PD21 Data Sources And Real-World Data On Medical Devices In The Brazilian Scenario
Bibliographic record
Abstract
Introduction The Brazilian government has made efforts in systems to generate data from medical devices (MD). This work explores the main systems and data sources in the perspective of contributing as a source to generate real world data (RDW). Methods Document review of relevant national data sources for MD. In addition, a structured search was carried out in EMBASE using key descriptors for RWD applied to the regulatory context and to the management of health technologies, without date or language restrictions. Results Eighteen primary federal government data sources for MD were identified. Not all sources are publicly accessible. Of the articles, the search returned 1,185 results, of which 29 titles were selected and 8 met the protocol’s objective. Included articles were from Europe, the United States and Canada. As in other countries, Brazil initially systematized DM administrative data to meet commercial and financial demands. With the evolution of health technology assessment methods, the use of RDW has become imperative to assess the value of MD to society. Common examples from these countries are implantable MD databases.

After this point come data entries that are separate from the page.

Lemma bind_request_gate (headers : HeaderMap) :
  gate (bind_request headers) (λ r s, ∀ t, r = Ok t → bound headers t s).
Proof.
  unfold bind_request, bind_community. case_decide as He; cbn [bind].
  - by apply gate_ret.
  - apply gate_bind with (F := λ r s, ∀ t, r = Ok t → bound headers t s).
    + apply gate_ask; [done|]. intros r. apply gate_ret. intros t. destruct r as [[c|]|]; try done.
      intros [= <-]. split_and!; try done. by apply list_elem_of_singleton.
    + intros r s Hr. apply gate_ret. intros t. destruct r as [t'|]; [|done]. cbn [map_err]. intros [= ->].
      rewrite app_nil_r. by apply Hr.
Qed.

Lemma verify_bridge_auth_gate (headers : HeaderMap) (method url : string) (body : option string)
    (token_required require_payload : bool) :
  gate (verify_bridge_auth_with_options headers method url body token_required require_payload)
    (λ r s, ∀ pk eid, r = Ok (pk, eid) → authenticated headers method url body token_required pk eid s ∧
       (require_payload = true → eid ≠ zero_event_id →
        ∃ e, presents headers e ∧ ∃ tag, tag ∈ tags e ∧ tag !! 0 = Some "payload")).
Proof.
  unfold verify_bridge_auth_with_options.
  destruct (headers !! "authorization" ≫= strip_prefix "Nostr ") as [b64|] eqn:Hauth.
  - destruct (base64_decode b64) as [json|] eqn:Hb; [|by apply gate_ret].
    destruct (is_utf8 json); cbn [negb]; [|by apply gate_ret].
    destruct (event_from_json json) as [e|] eqn:He; [|by apply gate_ret].
    destruct (require_payload && _) eqn:Hp; [by apply gate_ret|].
    apply gate_ask; [done|]. intros now. apply gate_ret. intros pk eid.
    destruct (verify_nip98_event now json url method body) as [pk'|] eqn:Hv; [|done]. intros [= -> <-].
    apply verify_nip98_exact in Hv as (e' & He' & Ha & Hn). rewrite He in He'. injection He' as <-.
    assert (presents headers e) as Hpres.
    { exists b64, json. split_and!; try done. destruct (headers !! "authorization") as [v|]; [|done].
      cbn in Hauth. by apply strip_prefix_Some in Hauth as ->. }
    split.
    + left. exists e, now. split_and!; try done. by apply list_elem_of_singleton.
    + intros -> _. exists e. split; [done|]. cbn [andb] in Hp. apply negb_false_iff, existsb_exists in Hp.
      destruct Hp as (tag & Hin & Htag%bool_decide_eq_true). exists tag. split; [|done]. by apply list_elem_of_In.
  - destruct token_required; [by apply gate_ret|]. apply gate_ret. intros pk eid.
    destruct (headers !! "x-pubkey") as [hex|] eqn:Hx; [|done].
    destruct (public_key_from_hex hex) as [pk'|] eqn:Hpk; [|done]. intros [= -> <-].
    split; [|by intros _ ?]. right. split; [done|]. split_and!; try done. by exists hex.
Qed.

Lemma check_principal_gate (t : TenantContext) (pk : PublicKey) (l : LimitType) (window max : Z) :
  gate (check_principal t pk l window max) (λ r s, r = Ok tt → charged t pk l window max s).
Proof.
  unfold check_principal, check_and_increment, run_rate_limit.
  apply gate_bind with (F := λ r s, ∀ a, r = Ok a → allowed a = true → charged t pk l window max s).
  - apply gate_ask; [done|]. intros [[]|]; [|by apply gate_ret].
    apply gate_ask; [done|]. intros [[count ttl]|]; [|by apply gate_ret].
    assert (∀ a s, allowed a = (count <=? max)%Z → allowed a = true →
              charged t pk l window max (entry RedisPool (Ok tt) ::
                (entry (RateLimitScript (rate_limit_key t pk l) window) (Ok (count, ttl)) : Entry) :: s)) as Hc.
    { intros a s -> Hle%Z.leb_le. exists count, ttl. split; [done|]. by right; left. }
    destruct (ttl <? 0)%Z.
    + apply gate_ask; [done|]. intros [[]|]; [|by apply gate_ret]. apply gate_ret. intros a [= <-].
      by apply Hc.
    + apply gate_ret. intros a [= <-]. by apply Hc.
  - intros r s Hr. apply gate_ret. rewrite app_nil_r. destruct r as [a|]; [|done].
    destruct (allowed a) eqn:Ha; [|done]. intros _. by eapply Hr.
Qed.

Lemma enforce_http_admission_gate (t : TenantContext) (pk : PublicKey) :
  gate (enforce_http_admission cfg t pk)
    (λ r s, r = Ok tt → charged t pk ApiCalls 60 (human_api_calls_per_min (rate_limits cfg)) s).
Proof.
  eapply gate_bind; [apply check_principal_gate|]. intros r s Hr. apply gate_ret. rewrite app_nil_r.
  destruct r as [[]|[]]; [|done..]. intros _. by apply Hr.
Qed.

Lemma try_mark_gate (scope : string) (eid : EventId) :
  gate (try_mark_in_scope scope eid DEFAULT_REPLAY_TTL_SECS) (λ r s, r = Ok true → marked scope eid s).
Proof.
  unfold try_mark_in_scope. apply gate_ask; [done|]. intros [[]|]; [|by apply gate_ret].
  apply gate_ask; [done|]. intros [[reply|]|]; [|by apply gate_ret..]. apply gate_ret.
  case_decide; [|done]. subst. intros _. by right; left.
Qed.

Lemma check_nip98_replay_gate (t : TenantContext) (eid : EventId) :
  gate (check_nip98_replay t eid) (λ r s, r = Ok tt → fresh t eid s).
Proof.
  unfold check_nip98_replay, try_mark, fresh. case_decide; [by apply gate_ret; left|].
  eapply gate_bind; [apply try_mark_gate|]. intros r s Hr. apply gate_ret. rewrite app_nil_r.
  destruct r as [[]|]; [|done..]. intros _. right. by apply Hr.
Qed.

Lemma enforce_relay_membership_gate (c : CommunityId) (pk : PublicKey) (auth_tag : option string) :
  gate (enforce_relay_membership cfg c pk auth_tag)
    (λ r s, ∀ o, r = Ok o → admissible cfg c pk auth_tag s ∧
       ∀ owner, o = Some owner → vouched cfg c pk auth_tag owner s).
Proof.
  unfold enforce_relay_membership, check_relay_membership, admissible.
  apply gate_bind with (F := λ r s,
    match r with
    | Ok OpenRelay => require_relay_membership cfg = false
    | Ok Member => is_member c pk s
    | Ok (ViaOwner owner) => vouched cfg c pk auth_tag owner s
    | _ => True
    end).
  - destruct (require_relay_membership cfg) eqn:Hreq; cbn [negb]; [|by apply gate_ret].
    apply gate_ask; [done|]. intros [[]|].
    + apply gate_ret. by apply list_elem_of_singleton.
    + destruct (allow_nip_oa_auth cfg) eqn:Hoa; [|by apply gate_ret].
      destruct auth_tag as [tag|]; [|by apply gate_ret].
      destruct (verify_auth_tag tag pk) as [owner|] eqn:Hv; [|by apply gate_ret].
      apply gate_ask; [done|]. intros r. apply gate_ret. destruct r as [[]|]; [|done..].
      split_and!; [done|by exists tag|]. by right; left.
    + by apply gate_ret.
  - intros r s Hr. apply gate_ret. rewrite app_nil_r. intros o.
    destruct r as [[| |owner|]|]; try done; intros [= <-]; split; try done; auto.
    + right. right. by exists owner.
    + by intros ? [= <-].
Qed.

Lemma materialize_gate (t : TenantContext) (agent owner : PublicKey) :
  gate (materialize_nip_oa_owner t agent owner)
    (λ r s, r = true → (entry (SetAgentOwner (community t) agent owner) (Ok true) : Entry) ∈ s ∨
                       (entry (IsAgentOwner (community t) agent owner) (Ok true) : Entry) ∈ s).
Proof.
  unfold materialize_nip_oa_owner, ensure_both.
  apply gate_bind with (F := λ _ _, True).
  { apply gate_ask; [done|]. intros [|]; [|by apply gate_ret]. apply gate_ask; [done|]. intros. by apply gate_ret. }
  intros ensured s0 _. destruct ensured; cbn [negb]; [|by apply gate_ret].
  apply gate_ask; [done|]. intros r.
  apply gate_bind with (F := λ b u, b = true → r = Ok true ∨
    (entry (IsAgentOwner (community t) agent owner) (Ok true) : Entry) ∈ u).
  { destruct r as [[]|]; [by apply gate_ret; left| |by apply gate_ret].
    apply gate_ask; [done|]. intros o. apply gate_ret. destruct o as [[]|]; [|done..]. intros _. right.
    by apply list_elem_of_singleton. }
  intros m s1 Hm. destruct m; [|by apply gate_ret].
  apply gate_ask; [done|]. intros []. apply gate_ask; [done|]. intros []. apply gate_ret. intros _.
  destruct (Hm eq_refl) as [->|Hin]; [left|right]; apply elem_of_app; right; [by left|].
  right. by apply elem_of_app; left.
Qed.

Current challenges focus on data linkage and quality, in addition to standardized naming. The adoption of the Unique Device Identification (UDI) is one of the promising initiatives to facilitate traceability throughout the lifecycle proposed in the International Medical Device Regulators Forum (IMDRF) of which Brazil is a member. Among the systems, the following stand out: i) ConectSUS, which intends to provide access to health information centered on the patient, anywhere and at any time; ii) National implant registry that generates data on implanted prostheses and stents, surgical techniques used, the profile of patients and the health services involved. Conclusions This work showed the similarities between Brazil and other countries in the management of MD data throughout its life cycle, as well as mapped the national primary data sources for MD.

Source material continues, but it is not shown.